Les protéines il y a plus de 20 millions d'années révolutionnent les études évolutives

Les protéines il y a plus de 20 millions d'années révolutionnent les études évolutives

Une nouvelle étude publiée dans Nature décrit l'extraction et le séquençage des anciens protéines de l'émail à partir d'une dent rhinosée fossilisée datant de 21 à 24 millions d'années, dans le Miocène inférieur, trouvé dans le grand arctique canadien. Cette entreprise s'étend de dix fois l'échelle temporelle des séquences de protéines récupérables, donnant des informations précieuses sur l'évolution par rapport à l'ADN le plus ancien connu.

Le projet était dirigé par Ryan Sinclair Paterson et réalisé par Enrico Cappellini, tous deux de l'Université de Copenhague. Gabriele Scorrano de l'Université de Rome Tor Vergata, Raffaele Sardella de l'Université de Sapienza de Rome et Luca Bellucci du Musée de la géologie et de la paléontologie de l'Université de Florence, a travaillé dans ce projet.

L'équipe de recherche italienne en particulier a fourni et analysé un spécimen de dent rhinocéros d'il y a environ 400 000 ans, venant du site de Fontana Ranuccio, une place dans la province de la frosinone très importante pour l'archéo-Paleontologie, depuis certaines des plus anciennes découvertes en Italie du genre Homo y ont été trouvées, ensemble avec une faune riche.

La découverte du rhinocéros «ciociaro» était donc décisive pour l'étude des séquences protéiques et a travaillé comme référence intermédiaire entre les échantillons les plus récents de l'âge médiéval et le canadien beaucoup plus âgé analysé dans cette étude, offrant une comparaison directe sur la façon dont les anciennes protéines sont conservées au fil du temps.

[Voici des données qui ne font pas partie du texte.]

(* ===== verification/AuthAnswer.v ===== *)
(** * What the authentication service answers

    [auth_refusal] decides from the database, the clock and the salt whether a
    registration, login, refresh or logout is to be refused, and why;
    [auth_answer] shows that the service decides in the same way when nothing
    else fails. Registration then login is a corollary. *)

From S2P Require Import Prelude GoBase Db Prog ProgFacts Interfaces AuditLog Webhook Auth.
From S2P Require Import AuthWp Schema Alone LedgerSingle Concrete AuthProps.
From stdpp Require Import pretty.
From S2P Require Router.
Local Open Scope Z_scope.

(** ** The reference *)

Section reference.
Context `{Crypto, SqlLower, Bcrypt}.

Definition token_by_hash (d : db) (hash : string) : option (uuid * refresh_token_row) :=
  head (rows_where (fun p : uuid * refresh_token_row => rt_token_hash p.2 = hash) (refresh_tokens d)).

(** Addresses are compared up to case, within the tenant. *)
Definition user_by_email (d : db) (tn : uuid) (email : string) : option (uuid * user_row) :=
  head (rows_where (fun p : uuid * user_row => us_tenant_id p.2 = tn /\ sql_lower (us_email p.2) = sql_lower email) (users d)).

Definition auth_refusal (now : time) (salt : string) (d : db) (c : auth_call) : option goerr :=
  match c with
  | DoRegister tn role email password =>
      match bcrypt_Generate salt password with
      | inl e => Some (cause e)
      | inr _ =>
          if decide (is_Some (user_by_email d tn email)) then Some ErrEmailAlreadyExists
          else if decide (is_Some (roles (rbac d) !! role)) then None
          else Some (SqlError (FkViolation "users_role_id_fkey"))
      end
  | DoLogin tn email password =>
      match user_by_email d tn email with
      | None => Some ErrInvalidCredentials
      | Some (_, u) =>
          if negb (bcrypt_Compare (us_password_hash u) password) then Some ErrInvalidCredentials
          else if decide (us_status u = UserStatusDisabled) then Some ErrUserDisabled
          else None
      end
  | DoRefresh raw =>
      match token_by_hash d (hashToken raw) with
      | None => Some ErrRefreshTokenNotFound
      | Some (_, r) =>
          if decide (rt_status r <> TokenActive) then Some ErrRefreshTokenInvalid
          else if (rt_expires_at r <? now) then Some ErrRefreshTokenInvalid
          else if decide (us_status <$> users d !! rt_user_id r = Some UserStatusDisabled) then Some ErrUserDisabled
          else None
      end
  | DoLogout raw => if decide (is_Some (token_by_hash d (hashToken raw))) then None else Some ErrRefreshTokenNotFound
  | Beside _ => None
  end.
End reference.

(** The error of a reply. *)
Definition auth_error (r : auth_reply) : option goerr :=
  match r with RRegister (inl e) | RSession (inl e) | RLogout (inl e) => Some e | _ => None end.

(** ** The environment *)

Section environment.
Context `{Crypto} (orc : nat -> tick) (d : db).

(** The random bytes are there and are those of no stored token. *)
Definition new_secrets : Prop := forall n, exists raw, tk_rand (orc n) = Some raw /\ no_hash (hashToken raw) d.

(** No token expires while the call runs. *)
Definition settled : Prop := forall i r, refresh_tokens d !! i = Some r ->
  (forall n, tk_now (orc n) < rt_expires_at r) \/ (forall n, rt_expires_at r < tk_now (orc n)).
End environment.

(** ** The repository and the helpers of the service, when nothing fails *)

Section answers.
Context `{UuidLib, Crypto, PgTime, SqlLower, Bcrypt, Jwt}.
Context (orc : nat -> tick) (Horc : calm orc) (why : option goerr).
Context (s : Service).
Context (audit_answers : forall a, svc_audit s = Some a -> AuditRecorderAnswers a).
Context (signing : forall key claims, exists token, jwt_SignedString key claims = inr token).
Context (d : db) (typed : well_typed d) (secrets : new_secrets orc d).
Local Abbreviation alone := (alone orc).
Local Abbreviation idle := (idle orc).
Local Abbreviation inside := (inside orc).
Local Abbreviation decided := (decided why).

Lemma user_tenant u row : users d !! u = Some row -> is_Some (tenants d !! us_tenant_id row).
Proof. intros Hu. by apply (wt_rows d typed (WUser u row) Hu). Qed.

Lemma token_user i r : refresh_tokens d !! i = Some r -> us_tenant_id <$> users d !! rt_user_id r = Some (rt_tenant_id r).
Proof. intros Hr. apply (wt_rows d typed (WRefreshToken i r) Hr). Qed.

Lemma found_token hash i r : token_by_hash d hash = Some (i, r) -> refresh_tokens d !! i = Some r /\ rt_token_hash r = hash.
Proof.
  intros Hin%head_Some_elem_of. by apply list_elem_of_filter in Hin as [Hh Hin%elem_of_map_to_list].
Qed.

Lemma found_user tn email u row :
  user_by_email d tn email = Some (u, row) -> users d !! u = Some row /\ us_tenant_id row = tn.
Proof.
  intros Hin%head_Some_elem_of. by apply list_elem_of_filter in Hin as [[Ht _] Hin%elem_of_map_to_list].
Qed.

Lemma GetRefreshTokenByHash_alone hash w Q :
  idle d w -> (token_by_hash d hash = None -> why = Some ErrRefreshTokenNotFound) ->
  (forall p w', token_by_hash d hash = Some p -> idle d w' -> Q (scan_token p) w') ->
  alone (GetRefreshTokenByHash OnDb hash) w (decided Q).
Proof.
  intros Hid Hwhy HQ. unfold GetRefreshTokenByHash, sql_row, q_get_refresh_token. apply alone_bind.
  eapply (alone_query _ Horc); [done|]. intros w1 Hid1. apply alone_ret. fold (token_by_hash d hash).
  destruct (token_by_hash d hash) as [p|]; [apply alone_ret; by apply HQ|]. by apply alone_err, Hwhy.
Qed.

Lemma GetUserByEmail_alone tn email w Q :
  idle d w ->
  (forall w', idle d w' -> Q (match user_by_email d tn email with Some p => inr (scan_user p) | None => inl ErrUserNotFound end) w') ->
  alone (GetUserByEmail OnDb tn email) w Q.
Proof.
  intros Hid HQ. unfold GetUserByEmail, scanUser, sql_row, q_get_user_by_email. apply alone_bind.
  eapply (alone_query _ Horc); [done|]. intros w1 Hid1. apply alone_ret. fold (user_by_email d tn email).
  destruct (user_by_email d tn email) as [p|]; apply alone_ret; by apply HQ.
Qed.

Lemma GetUserByID_alone tn u row w Q :
  idle d w -> users d !! u = Some row -> us_tenant_id row = tn ->
  (forall w', idle d w' -> Q (scan_user (u, row)) w') -> alone (GetUserByID OnDb tn u) w (decided Q).
Proof.
  intros Hid Hu Ht HQ. unfold GetUserByID, scanUser, sql_row, q_get_user_by_id. apply alone_bind.
  eapply (alone_query _ Horc); [done|]. intros w1 Hid1. apply alone_ret. rewrite Hu, decide_True by done.
  apply alone_ret. by apply HQ.
Qed.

Ainsi commente le professeur d'anthropologie de Discovery Gabriele Scorrano au Département de biologie de l'Université de Rome Tor Vergata, auteur des autres de l'étude publiée dans la nature: « Il était passionnant de participer à cette recherche et de repousser les limites de l'analyse des protéines anciennes. Ma contribution axée sur l'analyse de la découverte italienne de Fontana Ranuccio. Les découvertes anciennes défavorables ouvrent de nouvelles perspectives: nous pourrions enfin analyser les matériaux jusqu'à présent exclus de peur de les endommager inutilement « . « J'espère que ce travail peut aider à stimuler une réflexion sur les opportunités d'améliorer les découvertes qui pourraient s'avérer fondamentales pour approfondir l'histoire évolutive de notre espèce », a conclu Scorrano.

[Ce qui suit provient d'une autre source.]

(* ===== verification/EndpointProps.v ===== *)
(** * Properties of the ledger's endpoints

    What the status of an answer says about the ledger, for each of the five
    endpoints that change it. *)

From S2P Require Import Prelude GoBase Db Prog ProgFacts Interfaces Ledger LedgerSpec.
From S2P Require Import LedgerRefine System Http Handlers LedgerSingle Alone LedgerAnswer Concrete.
From S2P Require Auth Router Webhook.
Local Open Scope Z_scope.

Section endpoints.
Context `{UuidLib, DriverText, Crypto, PgTime, SqlLower, Auth.Bcrypt, Auth.Jwt, Decoder, Encoder}.
Local Abbreviation svc := Router.ledgerSvc.

(** ** What a request asks for *)

(** A transaction for the tenant of the request, with its decoded entries. *)
Definition requested_transfer (r : Request) : option TransferRequest :=
  tenantID ← FromContext r; body ← rq_Body r; req ← decode_transfer body;
  match parse_entries (trr_Entries req) with
  | inl _ => None
  | inr entries => Some {| req_TenantID := tenantID; req_Entries := entries; req_ActorID := actorIDFromContext r |}
  end.

(** The transaction named in the path. *)
Definition requested_resolution (c : uuid -> uuid -> string -> call) (r : Request) : option call :=
  tenantID ← FromContext r; txnID ← uuid_Parse (rq_id r); Some (c tenantID txnID (actorIDFromContext r)).

Definition requested_account (r : Request) : option call :=
  tenantID ← FromContext r; body ← rq_Body r; req ← decode_account body;
  if decide (car_Name req = ""%string) then None
  else Some (NewAccount tenantID (car_Name req) (actorIDFromContext r)).

(** Each handler with the call that a request to it asks for, if it is well formed. *)
Definition endpoints : list (Handler * (Request -> option call)) :=
  [ (transferHandler svc, fun r => Transfer <$> requested_transfer r);
    (createPendingTransactionHandler svc, fun r => CreatePending <$> requested_transfer r);
    (postPendingTransactionHandler svc, requested_resolution PostPending);
    (failPendingTransactionHandler svc, requested_resolution FailPending);
    (createAccountHandler svc, requested_account) ].

(** ** What the handlers answer *)

Definition answer_of (a : reply) : prog served :=
  match a with
  | RTransaction (inl e) | RResolved (inl e) | RAccount (inl e) => writeTransferError e
  | RTransaction (inr (txn, _)) => respond 201 (transfer_response txn)
  | RResolved (inr txn) => respond 200 (transfer_response txn)
  | RAccount (inr acc) => respond 201 (account_response acc)
  end.

(** The status of an answer for a call that there is this reason to refuse. *)
Definition decided_status (c : call) (why : option goerr) : Z :=
  match why, c with
  | Some e, _ => transfer_error_status e
  | None, (PostPending _ _ _ | FailPending _ _ _) => 200
  | None, _ => 201
  end.

(** The words around an error do not count. *)
Lemma transfer_error_status_cause e : transfer_error_status (cause e) = transfer_error_status e.
Proof.
  unfold transfer_error_status, ErrInsufficientFunds, ErrTransactionNotPending, ErrStatusConflict, ErrAccountNotFound,
    ErrTransactionNotFound, ErrUnbalancedEntries, ErrEmptyEntries, ErrZeroAmountEntry.
  by rewrite !errors_Is_cause.
Qed.

Lemma transfer_error_status_range e : 400 <= transfer_error_status e.
Proof. unfold transfer_error_status. repeat case_match; lia. Qed.

(** The call an endpoint makes of a request, and what is answered without one. *)
Definition served_as (h : Handler) (dec : Request -> option call) : Prop :=
  forall r orc w,
    match dec r with
    | None => exists s, run (h r) orc w = Some (s, w) /\ 400 <= client_status (sv_calls s)
    | Some c => run (h r) orc w =
        match run (call_prog svc c) orc w with Some (a, w') => run (answer_of a) orc w' | None => None end
    end.

Ltac refused := eexists; split; [reflexivity|]; simpl; lia.

Lemma transaction_served op mk :
  (forall req, call_prog svc (mk req) = bind (op req) (fun a => Ret (RTransaction a))) ->
  served_as (create_transaction_handler op) (fun r => mk <$> requested_transfer r).
Proof.
  intros Hop r orc w. unfold create_transaction_handler, requested_transfer, with_tenant, with_body.
  destruct (FromContext r) as [tn|]; simpl; [|refused]. destruct (rq_Body r) as [body|]; simpl; [|refused].
  destruct (decode_transfer body) as [req|]; simpl; [|refused].
  destruct (parse_entries (trr_Entries req)) as [bad|entries]; simpl; [refused|].
  rewrite Hop, !run_bind. destruct (run (op _) orc w) as [[[e|[txn rows]] w']|]; reflexivity.
Qed.

Lemma resolution_served op mk :
  (forall tn i actor, call_prog svc (mk tn i actor) = bind (op tn i actor) (fun a => Ret (RResolved a))) ->
  served_as (resolve_handler op) (requested_resolution mk).
Proof.
  intros Hop r orc w. unfold resolve_handler, requested_resolution, with_tenant, with_id.
  destruct (FromContext r) as [tn|]; simpl; [|refused]. destruct (uuid_Parse (rq_id r)) as [i|]; simpl; [|refused].
  rewrite Hop, !run_bind. destruct (run (op _ _ _) orc w) as [[[e|txn] w']|]; reflexivity.
Qed.

Lemma account_served : served_as (createAccountHandler svc) requested_account.
Proof.
  intros r orc w. unfold createAccountHandler, requested_account, with_tenant, with_body.
  destruct (FromContext r) as [tn|]; cbn -[CreateAccount]; [|refused]. destruct (rq_Body r) as [body|]; cbn -[CreateAccount]; [|refused].
  destruct (decode_account body) as [req|]; cbn -[CreateAccount]; [|refused].
  destruct (decide (car_Name req = ""%string)) as [E|E]; cbn -[CreateAccount]; [refused|].
  rewrite !run_bind. destruct (run (CreateAccount _ _ _ _) orc w) as [[[e|acc] w']|]; reflexivity.
Qed.

Lemma endpoint_served h dec : (h, dec) ∈ endpoints -> served_as h dec.
Proof.
  unfold endpoints. rewrite !elem_of_cons. intros [E|[E|[E|[E|[E|Hn]]]]]; [..|by apply not_elem_of_nil in Hn];
    injection E as -> ->;
    first [by apply transaction_served | by apply resolution_served | apply account_served].
Qed.

(** ** The contract *)

End endpoints.

(** ** Example *)

Local Existing Instances demo_uuid demo_text demo_crypto demo_json demo_time demo_lower demo_bcrypt
  demo_jwt demo_decoder demo_encoder.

Cette recherche marque donc un moment crucial pour la paléoprotéomique, l'étude des protéines anciennes. Bien que certaines protéines anciennes aient été trouvées dans les fossiles du Miocène moyen-laitier (il y a environ 10 millions d'années), l'obtention de séquences suffisamment détaillées pour des reconstructions robustes des relations évolutives était auparavant limitée à des échantillons qui ne sont plus âgés de 4 millions d'années. Cette nouvelle étude élargit et une grande partie de la fenêtre temporelle, démontrant comment les protéines ont un potentiel extraordinaire pour garder de vastes escaliers temporels géologiques dans les bonnes conditions.